ACTIVITY:
Give back the full listing, exactly as it is.

== INFORMATION SHOWN ==

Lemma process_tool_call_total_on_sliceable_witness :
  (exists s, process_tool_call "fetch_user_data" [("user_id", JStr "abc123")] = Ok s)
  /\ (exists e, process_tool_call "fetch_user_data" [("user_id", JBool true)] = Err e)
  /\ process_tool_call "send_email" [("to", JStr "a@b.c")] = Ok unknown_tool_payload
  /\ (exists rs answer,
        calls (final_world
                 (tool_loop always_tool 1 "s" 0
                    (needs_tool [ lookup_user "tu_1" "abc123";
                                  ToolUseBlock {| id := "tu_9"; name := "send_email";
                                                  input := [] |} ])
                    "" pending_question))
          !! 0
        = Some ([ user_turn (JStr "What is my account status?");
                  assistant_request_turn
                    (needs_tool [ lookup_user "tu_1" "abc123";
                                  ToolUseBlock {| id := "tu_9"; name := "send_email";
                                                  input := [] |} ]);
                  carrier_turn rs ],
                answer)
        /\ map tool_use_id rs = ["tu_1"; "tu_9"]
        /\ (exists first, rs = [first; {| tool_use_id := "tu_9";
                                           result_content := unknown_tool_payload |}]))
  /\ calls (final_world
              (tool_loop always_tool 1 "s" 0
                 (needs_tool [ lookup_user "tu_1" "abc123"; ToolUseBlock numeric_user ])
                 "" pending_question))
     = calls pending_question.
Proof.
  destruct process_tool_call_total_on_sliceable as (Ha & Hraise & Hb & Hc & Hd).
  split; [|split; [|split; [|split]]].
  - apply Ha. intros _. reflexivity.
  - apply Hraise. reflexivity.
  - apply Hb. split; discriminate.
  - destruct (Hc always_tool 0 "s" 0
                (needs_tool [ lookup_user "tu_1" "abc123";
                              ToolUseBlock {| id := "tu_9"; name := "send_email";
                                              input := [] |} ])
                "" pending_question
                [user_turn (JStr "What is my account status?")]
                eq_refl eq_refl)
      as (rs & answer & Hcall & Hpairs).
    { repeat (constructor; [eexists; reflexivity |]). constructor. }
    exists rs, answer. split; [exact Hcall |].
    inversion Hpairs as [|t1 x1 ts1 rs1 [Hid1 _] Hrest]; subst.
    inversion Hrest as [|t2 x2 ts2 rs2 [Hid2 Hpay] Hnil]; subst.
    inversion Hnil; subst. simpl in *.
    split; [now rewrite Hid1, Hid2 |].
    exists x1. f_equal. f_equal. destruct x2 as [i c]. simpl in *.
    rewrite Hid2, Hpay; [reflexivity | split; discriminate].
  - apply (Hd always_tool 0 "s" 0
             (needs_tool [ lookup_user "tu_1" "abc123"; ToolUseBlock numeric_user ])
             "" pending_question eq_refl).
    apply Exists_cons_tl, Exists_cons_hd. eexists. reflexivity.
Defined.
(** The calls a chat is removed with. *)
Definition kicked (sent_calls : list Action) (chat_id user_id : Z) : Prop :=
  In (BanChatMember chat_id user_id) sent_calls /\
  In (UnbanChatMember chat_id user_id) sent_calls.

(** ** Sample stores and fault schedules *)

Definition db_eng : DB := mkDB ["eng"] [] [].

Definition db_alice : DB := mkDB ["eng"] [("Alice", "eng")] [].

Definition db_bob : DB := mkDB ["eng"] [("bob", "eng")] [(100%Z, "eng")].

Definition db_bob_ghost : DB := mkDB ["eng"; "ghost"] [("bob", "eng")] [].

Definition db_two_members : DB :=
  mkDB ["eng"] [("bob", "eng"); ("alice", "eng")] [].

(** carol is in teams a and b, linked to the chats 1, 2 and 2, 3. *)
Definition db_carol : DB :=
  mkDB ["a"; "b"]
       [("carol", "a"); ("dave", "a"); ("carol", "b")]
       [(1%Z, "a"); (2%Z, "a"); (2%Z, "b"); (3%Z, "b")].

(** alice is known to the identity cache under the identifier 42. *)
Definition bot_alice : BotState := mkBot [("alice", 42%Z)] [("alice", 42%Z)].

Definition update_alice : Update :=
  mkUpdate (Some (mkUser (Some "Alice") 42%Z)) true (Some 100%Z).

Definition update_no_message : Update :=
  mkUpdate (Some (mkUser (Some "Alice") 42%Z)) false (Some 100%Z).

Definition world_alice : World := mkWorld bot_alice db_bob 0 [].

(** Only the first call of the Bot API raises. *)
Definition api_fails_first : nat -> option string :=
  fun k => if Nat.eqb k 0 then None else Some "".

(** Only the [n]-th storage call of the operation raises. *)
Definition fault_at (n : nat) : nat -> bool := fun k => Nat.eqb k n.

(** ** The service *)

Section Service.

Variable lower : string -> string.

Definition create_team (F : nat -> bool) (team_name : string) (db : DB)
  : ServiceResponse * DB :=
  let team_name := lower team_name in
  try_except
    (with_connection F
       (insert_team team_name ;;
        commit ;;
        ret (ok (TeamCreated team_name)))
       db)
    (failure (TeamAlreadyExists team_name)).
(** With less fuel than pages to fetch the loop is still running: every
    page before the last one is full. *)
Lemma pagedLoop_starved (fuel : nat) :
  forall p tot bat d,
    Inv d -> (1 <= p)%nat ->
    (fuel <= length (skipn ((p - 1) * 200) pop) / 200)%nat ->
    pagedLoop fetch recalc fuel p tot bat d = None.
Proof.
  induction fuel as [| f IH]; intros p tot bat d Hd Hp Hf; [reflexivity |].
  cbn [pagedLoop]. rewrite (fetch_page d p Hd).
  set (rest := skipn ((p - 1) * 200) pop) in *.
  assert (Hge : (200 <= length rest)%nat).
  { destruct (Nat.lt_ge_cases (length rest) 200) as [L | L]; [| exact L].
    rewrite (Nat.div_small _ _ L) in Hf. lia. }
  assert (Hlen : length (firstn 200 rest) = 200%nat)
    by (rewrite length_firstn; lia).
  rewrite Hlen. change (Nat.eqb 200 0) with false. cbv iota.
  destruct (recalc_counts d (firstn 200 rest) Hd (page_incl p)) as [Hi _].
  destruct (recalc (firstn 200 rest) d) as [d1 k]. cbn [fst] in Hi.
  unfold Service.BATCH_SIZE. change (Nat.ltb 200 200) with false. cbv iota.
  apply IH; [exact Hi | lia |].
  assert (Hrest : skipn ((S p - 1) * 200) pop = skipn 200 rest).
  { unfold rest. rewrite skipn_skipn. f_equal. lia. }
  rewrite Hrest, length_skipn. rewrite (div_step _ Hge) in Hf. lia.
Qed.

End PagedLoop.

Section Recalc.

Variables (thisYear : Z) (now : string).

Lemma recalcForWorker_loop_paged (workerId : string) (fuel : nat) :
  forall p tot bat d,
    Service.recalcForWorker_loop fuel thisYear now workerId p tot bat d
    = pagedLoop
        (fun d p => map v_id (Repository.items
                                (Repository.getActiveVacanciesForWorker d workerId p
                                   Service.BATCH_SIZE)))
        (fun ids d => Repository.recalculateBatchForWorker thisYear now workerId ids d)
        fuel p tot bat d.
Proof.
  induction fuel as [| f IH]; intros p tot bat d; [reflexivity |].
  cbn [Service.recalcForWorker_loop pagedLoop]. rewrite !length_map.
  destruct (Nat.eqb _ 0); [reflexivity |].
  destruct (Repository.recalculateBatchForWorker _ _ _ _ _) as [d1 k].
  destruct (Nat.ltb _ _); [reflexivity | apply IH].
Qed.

===

YOUR RESPONSE:
Lemma process_tool_call_total_on_sliceable_witness :
  (exists s, process_tool_call "fetch_user_data" [("user_id", JStr "abc123")] = Ok s)
  /\ (exists e, process_tool_call "fetch_user_data" [("user_id", JBool true)] = Err e)
  /\ process_tool_call "send_email" [("to", JStr "a@b.c")] = Ok unknown_tool_payload
  /\ (exists rs answer,
        calls (final_world
                 (tool_loop always_tool 1 "s" 0
                    (needs_tool [ lookup_user "tu_1" "abc123";
                                  ToolUseBlock {| id := "tu_9"; name := "send_email";
                                                  input := [] |} ])
                    "" pending_question))
          !! 0
        = Some ([ user_turn (JStr "What is my account status?");
                  assistant_request_turn
                    (needs_tool [ lookup_user "tu_1" "abc123";
                                  ToolUseBlock {| id := "tu_9"; name := "send_email";
                                                  input := [] |} ]);
                  carrier_turn rs ],
                answer)
        /\ map tool_use_id rs = ["tu_1"; "tu_9"]
        /\ (exists first, rs = [first; {| tool_use_id := "tu_9";
                                           result_content := unknown_tool_payload |}]))
  /\ calls (final_world
              (tool_loop always_tool 1 "s" 0
                 (needs_tool [ lookup_user "tu_1" "abc123"; ToolUseBlock numeric_user ])
                 "" pending_question))
     = calls pending_question.
Proof.
  destruct process_tool_call_total_on_sliceable as (Ha & Hraise & Hb & Hc & Hd).
  split; [|split; [|split; [|split]]].
  - apply Ha. intros _. reflexivity.
  - apply Hraise. reflexivity.
  - apply Hb. split; discriminate.
  - destruct (Hc always_tool 0 "s" 0
                (needs_tool [ lookup_user "tu_1" "abc123";
                              ToolUseBlock {| id := "tu_9"; name := "send_email";
                                              input := [] |} ])
                "" pending_question
                [user_turn (JStr "What is my account status?")]
                eq_refl eq_refl)
      as (rs & answer & Hcall & Hpairs).
    { repeat (constructor; [eexists; reflexivity |]). constructor. }
    exists rs, answer. split; [exact Hcall |].
    inversion Hpairs as [|t1 x1 ts1 rs1 [Hid1 _] Hrest]; subst.
    inversion Hrest as [|t2 x2 ts2 rs2 [Hid2 Hpay] Hnil]; subst.
    inversion Hnil; subst. simpl in *.
    split; [now rewrite Hid1, Hid2 |].
    exists x1. f_equal. f_equal. destruct x2 as [i c]. simpl in *.
    rewrite Hid2, Hpay; [reflexivity | split; discriminate].
  - apply (Hd always_tool 0 "s" 0
             (needs_tool [ lookup_user "tu_1" "abc123"; ToolUseBlock numeric_user ])
             "" pending_question eq_refl).
    apply Exists_cons_tl, Exists_cons_hd. eexists. reflexivity.
Defined.
(** The calls a chat is removed with. *)
Definition kicked (sent_calls : list Action) (chat_id user_id : Z) : Prop :=
  In (BanChatMember chat_id user_id) sent_calls /\
  In (UnbanChatMember chat_id user_id) sent_calls.

(** ** Sample stores and fault schedules *)

Definition db_eng : DB := mkDB ["eng"] [] [].

Definition db_alice : DB := mkDB ["eng"] [("Alice", "eng")] [].

Definition db_bob : DB := mkDB ["eng"] [("bob", "eng")] [(100%Z, "eng")].

Definition db_bob_ghost : DB := mkDB ["eng"; "ghost"] [("bob", "eng")] [].

Definition db_two_members : DB :=
  mkDB ["eng"] [("bob", "eng"); ("alice", "eng")] [].

(** carol is in teams a and b, linked to the chats 1, 2 and 2, 3. *)
Definition db_carol : DB :=
  mkDB ["a"; "b"]
       [("carol", "a"); ("dave", "a"); ("carol", "b")]
       [(1%Z, "a"); (2%Z, "a"); (2%Z, "b"); (3%Z, "b")].

(** alice is known to the identity cache under the identifier 42. *)
Definition bot_alice : BotState := mkBot [("alice", 42%Z)] [("alice", 42%Z)].

Definition update_alice : Update :=
  mkUpdate (Some (mkUser (Some "Alice") 42%Z)) true (Some 100%Z).

Definition update_no_message : Update :=
  mkUpdate (Some (mkUser (Some "Alice") 42%Z)) false (Some 100%Z).

Definition world_alice : World := mkWorld bot_alice db_bob 0 [].

(** Only the first call of the Bot API raises. *)
Definition api_fails_first : nat -> option string :=
  fun k => if Nat.eqb k 0 then None else Some "".

(** Only the [n]-th storage call of the operation raises. *)
Definition fault_at (n : nat) : nat -> bool := fun k => Nat.eqb k n.

(** ** The service *)

Section Service.

Variable lower : string -> string.

Definition create_team (F : nat -> bool) (team_name : string) (db : DB)
  : ServiceResponse * DB :=
  let team_name := lower team_name in
  try_except
    (with_connection F
       (insert_team team_name ;;
        commit ;;
        ret (ok (TeamCreated team_name)))
       db)
    (failure (TeamAlreadyExists team_name)).
(** With less fuel than pages to fetch the loop is still running: every
    page before the last one is full. *)
Lemma pagedLoop_starved (fuel : nat) :
  forall p tot bat d,
    Inv d -> (1 <= p)%nat ->
    (fuel <= length (skipn ((p - 1) * 200) pop) / 200)%nat ->
    pagedLoop fetch recalc fuel p tot bat d = None.
Proof.
  induction fuel as [| f IH]; intros p tot bat d Hd Hp Hf; [reflexivity |].
  cbn [pagedLoop]. rewrite (fetch_page d p Hd).
  set (rest := skipn ((p - 1) * 200) pop) in *.
  assert (Hge : (200 <= length rest)%nat).
  { destruct (Nat.lt_ge_cases (length rest) 200) as [L | L]; [| exact L].
    rewrite (Nat.div_small _ _ L) in Hf. lia. }
  assert (Hlen : length (firstn 200 rest) = 200%nat)
    by (rewrite length_firstn; lia).
  rewrite Hlen. change (Nat.eqb 200 0) with false. cbv iota.
  destruct (recalc_counts d (firstn 200 rest) Hd (page_incl p)) as [Hi _].
  destruct (recalc (firstn 200 rest) d) as [d1 k]. cbn [fst] in Hi.
  unfold Service.BATCH_SIZE. change (Nat.ltb 200 200) with false. cbv iota.
  apply IH; [exact Hi | lia |].
  assert (Hrest : skipn ((S p - 1) * 200) pop = skipn 200 rest).
  { unfold rest. rewrite skipn_skipn. f_equal. lia. }
  rewrite Hrest, length_skipn. rewrite (div_step _ Hge) in Hf. lia.
Qed.

End PagedLoop.

Section Recalc.

Variables (thisYear : Z) (now : string).

Lemma recalcForWorker_loop_paged (workerId : string) (fuel : nat) :
  forall p tot bat d,
    Service.recalcForWorker_loop fuel thisYear now workerId p tot bat d
    = pagedLoop
        (fun d p => map v_id (Repository.items
                                (Repository.getActiveVacanciesForWorker d workerId p
                                   Service.BATCH_SIZE)))
        (fun ids d => Repository.recalculateBatchForWorker thisYear now workerId ids d)
        fuel p tot bat d.
Proof.
  induction fuel as [| f IH]; intros p tot bat d; [reflexivity |].
  cbn [Service.recalcForWorker_loop pagedLoop]. rewrite !length_map.
  destruct (Nat.eqb _ 0); [reflexivity |].
  destruct (Repository.recalculateBatchForWorker _ _ _ _ _) as [d1 k].
  destruct (Nat.ltb _ _); [reflexivity | apply IH].
Qed.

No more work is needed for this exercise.